GOAL OF THE EXERCISE: Which lines come from the start of the records through the line that holds "[|by destruct p]."? Write them out word for word.

THE RECORDS:
Lemma open_notes_quiet u ix V message handled f : implements u ix V -> quiet message handled V ->
  f ∈ private_accounts u -> open_notes message handled (found_key_chain f) = Ok [].
Proof.
  intros Him Hq Hf. pose proof (private_accounts_ok u f (im_un _ _ _ Him) Hf) as Hid.
  apply is_ok_inv in Hid as [id Hid].
  destruct (private_accounts_place u f id (im_un _ _ _ Him) Hf Hid) as (p & Hp & Hns & Hs & _).
  pose proof (im_keys _ _ _ Him _ _ _ Hp) as Hk.
  assert (id ∈ dom V) as HV.
  { apply elem_of_dom. destruct (place_kind u p id) as [kind|] eqn:Ek; [|by destruct p].
    exists (kind, found_account f). apply (im_states _ _ _ Him). exists p. by rewrite <- Hk. }
  unfold open_notes. unfold found_id, chain_account_id in Hid.
  destruct (is_ok_inv _ (view_tag_ok _ _ _ _ Hid)) as [tag ->]. cbn [rbind].
  match goal with |- context [rmap ?g ?l] => destruct (rmap_spec g l (fun _ x => x = [])) as (bs & -> & Hbs) end.
  - intros [j a] Hin%imap_pair_elem. exists []. split; [|done].
    case_bool_decide as Hh; [done|]. cbn [orb]. destruct (negb _); [done|].
    pose proof (Hq j a id Hin Hh HV) as Ho. unfold opens in Ho. rewrite <- Hk in Ho. cbn in Ho.
    unfold calculate_shared_secret_receiver, decrypt_note_at.
    destruct (decapsulate _ _ _) as [ss|]; [|done]. rewrite Hin. cbn in Ho |- *. by rewrite Ho.
  - cbn. by rewrite (concat_nils _ _ Hbs).
Qed.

TASK OUTPUT:
Lemma open_notes_quiet u ix V message handled f : implements u ix V -> quiet message handled V ->
  f ∈ private_accounts u -> open_notes message handled (found_key_chain f) = Ok [].
Proof.
  intros Him Hq Hf. pose proof (private_accounts_ok u f (im_un _ _ _ Him) Hf) as Hid.
  apply is_ok_inv in Hid as [id Hid].
  destruct (private_accounts_place u f id (im_un _ _ _ Him) Hf Hid) as (p & Hp & Hns & Hs & _).
  pose proof (im_keys _ _ _ Him _ _ _ Hp) as Hk.
  assert (id ∈ dom V) as HV.
  { apply elem_of_dom. destruct (place_kind u p id) as [kind|] eqn:Ek; [|by destruct p].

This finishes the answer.